Droit de l’aménagement du territoire et de la construction
Nov 11, 2025
TF, 22.08.2025, 1C_262/2024
Faits
Le litige porte sur un projet de construction sur une parcelle non bâtie (n° 378) située sur le site "Obermüli Süd" à Baar (ZG). Ce site fait partie de l'ensemble "Spinnerei an der Lorze", un site construit d'importance nationale inscrit à l'Inventaire fédéral ISOS. L'ISOS recommande de préserver la parcelle en question comme une prairie non construite

En 2003, la commune de Baar a révisé son plan d’aménagement des zones qui a classé cette parcelle en zone à bâtir. Ce plan est entré en force sans avoir été contesté.
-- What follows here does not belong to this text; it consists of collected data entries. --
(* ===== verification/MtpGadget.v ===== *)
(** * The USB gadget of the MTP responder

    [usb_gadget.c]: setting the gadget up, the requests on endpoint 0, the
    event loops of the two kernel interfaces, and taking it down.

    The system is what it was asked: the descriptors that are open, the blocks
    allocated and not freed, and the list of actions.  The answers of its calls
    are functions of how many calls were made before ([o_time]). *)

From Stdlib Require Import Ascii String.
From S2P Require Import Prelude CString MtpData MtpUsb MtpHash MtpDb MtpTable MtpStorage MtpDataset MtpConfig MtpDescriptors.

(** ** The system *)
Inductive action :=
| Opened (path : list Z) (fd : Z)
| Closed (fd : Z)
| Written (fd : Z) (bytes : list Z)
| Acked
| Stalled
| ClearedHalt (fd : Z)
| ThreadStarted
| ThreadCancelled
| ThreadJoined
| ThreadSignalled.

Record system := mksystem { o_fds : list Z; o_next : Z; o_live : Z; o_time : nat; o_trace : list action }.

(** ** The gadget *)
Definition EP_DESCRIPTOR_IN : nat := 0.
Definition EP_DESCRIPTOR_OUT : nat := 1.
Definition EP_DESCRIPTOR_INT_IN : nat := 2.
Definition EP_NB_OF_DESCRIPTORS : nat := 3.

(** [ep_config] holds the bytes of the [ep_cfg] blocks. *)
Record usb_gadget := mkgadget {
  usb_device : Z; usb_config : option gadget_block; usb_ffs_config : option usb_ffs_cfg; ep_config : list (option (list Z));
  ep_handles : list Z; ep_path : list (list Z); stop : bool; stringtab : list (Z * option (list Z)); g_wait_connection : Z;
  thread_not_started : Z }.

(** The gadget with what it shares with the transfers ([cancel_req],
    [transferring_file_data], the three buffers of [mtp_ctx]), the context and
    the system. *)
Record gstate := mkgstate {
  gadget : usb_gadget; cancel_req : Z; transferring_file_data : bool; wrbuffer : bool; rdbuffer : bool; rdbuffer2 : bool;
  g_ctx : mtp_ctx; sys : system }.

Definition on_sys (f : system -> system) (s : gstate) : gstate := s {{ sys := f (sys s) }}.
Definition on_gadget (f : usb_gadget -> usb_gadget) (s : gstate) : gstate := s {{ gadget := f (gadget s) }}.
Definition log (a : action) (o : system) : system := o {{ o_trace := o_trace o ++ [a]; o_time := S (o_time o) }}.

Definition drop_fd (fd : Z) (l : list Z) : list Z := List.filter (fun x => negb (x =? fd)) l.
Definition sys_close (fd : Z) (o : system) : system := log (Closed fd) (o {{ o_fds := drop_fd fd (o_fds o) }}).
Definition sys_free (o : system) : system := o {{ o_live := o_live o - 1 }}.

Section Gadget.
(** The configuration, and the answers: which paths can be opened, what a write
    returns, whether a [malloc] succeeds, and what [pthread_create] returns. *)
Context (c : mtp_usb_cfg) (openable : nat -> list Z -> bool) (write_result : nat -> Z -> list Z -> Z).
Context (memory : nat -> bool) (thread_result : nat -> Z).

Definition sys_open (path : list Z) (o : system) : Z * system :=
  if openable (o_time o) path
  then (o_next o, log (Opened path (o_next o)) (o {{ o_fds := o_next o :: o_fds o; o_next := o_next o + 1 }}))
  else (-1, o {{ o_time := S (o_time o) }}).
Definition sys_write (fd : Z) (bytes : list Z) (o : system) : Z * system :=
  (write_result (o_time o) fd bytes, log (Written fd bytes) o).
Definition sys_malloc (o : system) : bool * system :=
  if memory (o_time o) then (true, o {{ o_live := o_live o + 1; o_time := S (o_time o) }})
  else (false, o {{ o_time := S (o_time o) }}).

(** ** Reading and writing *)
Definition is_usb_up (g : usb_gadget) : bool := negb (stop g).

(** [read_answer] is what [read] would return. *)
Definition read_usb (g : usb_gadget) (read_answer : Z) (maxsize : Z) : Z :=
  if (0 <=? nth EP_DESCRIPTOR_OUT (ep_handles g) (-1)) && negb (maxsize =? 0) then read_answer else -1.

(** The build writes blocking. *)
Definition write_usb (channel : nat) (buffer : list Z) (s : gstate) : Z * gstate :=
  if (channel <? EP_NB_OF_DESCRIPTORS)%nat then
    let fd := nth channel (ep_handles (gadget s)) (-1) in
    if (0 <=? fd) && (cancel_req s =? 0) then
      if negb (is_usb_up (gadget s)) then (-1, s)
      else let '(ret, o) := sys_write fd buffer (sys s) in (ret, s {{ sys := o }})
    else (-1, s)
  else (-1, s).

(** ** Endpoints *)

(** [ep_cfg] with the descriptor twice; its size is 18. *)
Definition EP_CFG_SIZE : Z := 18.
Definition ep_cfg_bytes (desc : usb_endpoint_descriptor) : list Z := le_bytes 4 1 ++ endpoint_bytes desc ++ endpoint_bytes desc.

(** The high-speed descriptors of the mode; [None] follows a null pointer. *)
Definition speed_descriptors (g : usb_gadget) : option EndPointsDesc :=
  match usb_ffs_config g with Some f => Some (ffs_desc_hs f) | None => ep_desc_hs <$> usb_config g end.
Definition endpoint_of (index : nat) (d : EndPointsDesc) : usb_endpoint_descriptor :=
  match index with O => ep_desc_in d | 1%nat => ep_desc_out d | _ => ep_desc_int_in d end.

Definition init_ep (index : nat) (ffs_mode : bool) (s : gstate) : option (Z * gstate) :=
  path ← ep_path (gadget s) !! index;
  let '(fd, o) := sys_open path (sys s) in
  let s := s {{ sys := o }} in
  if fd <? 0 then Some (-1, s)
  else
    d ← speed_descriptors (gadget s);
    config ← ep_config (gadget s) !! index;
    _ ← config;
    let block := ep_cfg_bytes (endpoint_of index d) in
    let s := on_gadget (fun g => g {{ ep_handles := <[index := fd]> (ep_handles g); ep_config := <[index := Some block]> (ep_config g) }}) s in
    if ffs_mode then Some (fd, s)
    else
      let '(ret, o) := sys_write fd block (sys s) in
      let s := s {{ sys := o }} in
      if negb (ret =? EP_CFG_SIZE) then Some (-1, on_sys (sys_close fd) s) else Some (fd, s).

(** 0 is success. *)
Definition init_eps (ffs_mode : bool) (s : gstate) : option (Z * gstate) :=
  '(r, s) ← init_ep EP_DESCRIPTOR_IN ffs_mode s;
  if r <? 0 then Some (1, s)
  else
    '(r, s) ← init_ep EP_DESCRIPTOR_OUT ffs_mode s;
    if r <? 0 then Some (1, s)
    else
      '(r, s) ← init_ep EP_DESCRIPTOR_INT_IN ffs_mode s;
      if r <? 0 then Some (1, s) else Some (0, s).

(** The common steps of a host that selects the configuration. *)
Definition start_io (ffs_mode : bool) (s : gstate) : option gstate :=
  '(status, s) ← (if nth EP_DESCRIPTOR_IN (ep_handles (gadget s)) (-1) <=? 0 then init_eps ffs_mode s else Some (0, s));
  if negb (status =? 0) then Some s
  else
    let s := on_gadget (fun g => g {{ stop := false }}) s in
    if thread_not_started (gadget s) =? 0 then Some s
    else
      let r := thread_result (o_time (sys s)) in
      let o := if r =? 0 then log ThreadStarted (sys s) else (sys s) {{ o_time := S (o_time (sys s)) }} in
      Some (on_gadget (fun g => g {{ thread_not_started := r }}) (s {{ sys := o }})).

(** ** Requests *)
Record usb_ctrlrequest := mkrequest { bRequestType : Z; bRequest : Z; wValue : Z; wIndex : Z; wLength : Z }.

Definition USB_REQ_GET_DESCRIPTOR : Z := 6.
Definition USB_REQ_SET_CONFIGURATION : Z := 9.
Definition USB_REQ_GET_INTERFACE : Z := 10.
Definition USB_REQ_SET_INTERFACE : Z := 11.
Definition MTP_REQ_CANCEL : Z := 0x64.
Definition MTP_REQ_RESET : Z := 0x66.
Definition MTP_REQ_GET_DEVICE_STATUS : Z := 0x67.
Definition MTP_RESPONSE_DEVICE_BUSY : Z := 0x2019.

(** A read or write of nothing in the direction that is not asked for. *)
Definition stall (s : gstate) : gstate := on_sys (log Stalled) s.

(** Writing an answer; a failure breaks out to the stall. *)
Definition answer (bytes : list Z) (s : gstate) : gstate :=
  let '(ret, o) := sys_write (usb_device (gadget s)) bytes (sys s) in
  let s := s {{ sys := o }} in
  if ret <? 0 then stall s else s.

(** Interrupting a transfer; the lock is always given. *)
Definition cancel_transfer (s : gstate) : gstate :=
  if transferring_file_data s then on_sys (log ThreadSignalled) (s {{ cancel_req := 2 }}) else s {{ cancel_req := 0 }}.

Definition mtp_device_status (wCode : Z) : list Z := le_bytes 2 4 ++ le_bytes 2 wCode.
En 2021, la commune a adopté un plan spécial et une révision partielle du plan d’aménagement et du plan d’alignement pour permettre la réalisation d'un projet de logements et de commerces sur ladite parcelle.
Des voisins, propriétaires d'une parcelle adjacente, se sont opposés à ce projet. Leurs recours ont été rejetés successivement par le Conseil d'État puis par le Tribunal administratif du canton de Zoug. Ils saisissent le Tribunal fédéral, arguant principalement que le plan spécial viole le droit fédéral car le plan d'affectation de base de 2007 n'aurait pas suffisamment tenu compte des objectifs de protection de l'ISOS.
Droit
Le Tribunal fédéral rappelle le statut juridique de l'ISOS. En dehors de l'accomplissement de tâches fédérales, les inventaires fédéraux comme l'ISOS ne sont pas directement contraignants pour les propriétaires. Ils doivent cependant être pris en considération par les autorités cantonales et communales dans le cadre de leur planification (art. 6 LPN) (consid. 4.3).
Les plans d'affectation sont assimilés à des décisions. Ils doivent être contestés au moment de leur adoption. Une fois entrés en force, ils bénéficient du principe de la stabilité des plans et ne peuvent plus être remis en cause ultérieurement, par exemple lors de l'examen d'un plan de détail ou d'une demande de permis de construire (consid. 4.4).
Un examen à titre préjudiciel d'un plan d'affectation entré en force n'est possible qu'à des conditions très strictes : si les personnes concernées ne pouvaient pas se rendre compte des restrictions imposées au moment de l'adoption du plan, si elles n'ont pas eu la possibilité de défendre leurs intérêts, ou si les circonstances de fait ou de droit ont changé de manière si significative que le plan est devenu illégal (art. 21 al. 2 LAT). Selon la jurisprudence, ni la clarification de la portée de l'ISOS par l'arrêt ATF 135 II 209, ni l'introduction du principe de développement vers l'intérieur dans la LAT en 2014 ne constituent un tel changement significatif des circonstances juridiques justifiant une révision préjudicielle (consid. 4.5).
Application au cas concret
Le Tribunal fédéral constate que les recourants s'attaquent en réalité à la légalité du plan d'affectation de 2007, qui a classé la parcelle en zone à bâtir. Or, ce plan est entré en force et les recourants n'ont pas démontré que les conditions pour un contrôle préjudiciel étaient remplies. Ils auraient dû contester ce classement en zone à bâtir au moment de son adoption, car les conséquences d'un tel classement étaient prévisibles (consid. 4.5).
Le principe de la constructibilité de la parcelle est donc définitivement acquis et ne peut plus être remis en question au stade de l’adoption du plan spécial. À ce stade de la planification, la question du « si » est tranchée ; seule la question du « comment » demeure, dans une certaine mesure, ouverte. De même, la prise en compte de l'ISOS ne peut plus porter que sur le « comment » construire. Les critiques des recourants visent essentiellement à contester le principe même de la construction, ce qui équivaut à une remise en cause inadmissible du plan de base (consid. 4.7).
Le Tribunal fédéral estime que les arguments des recourants concernant les modalités concrètes du projet ne sont pas suffisamment étayés pour démontrer que la pesée des intérêts effectuée par les autorités cantonales serait arbitraire (consid. 4.8).
Issue
Le Tribunal fédéral rejette le recours dans la mesure où il est recevable. Les frais de justice sont mis à la charge des recourants, qui doivent également verser une indemnité de dépens à la société propriétaire de la parcelle.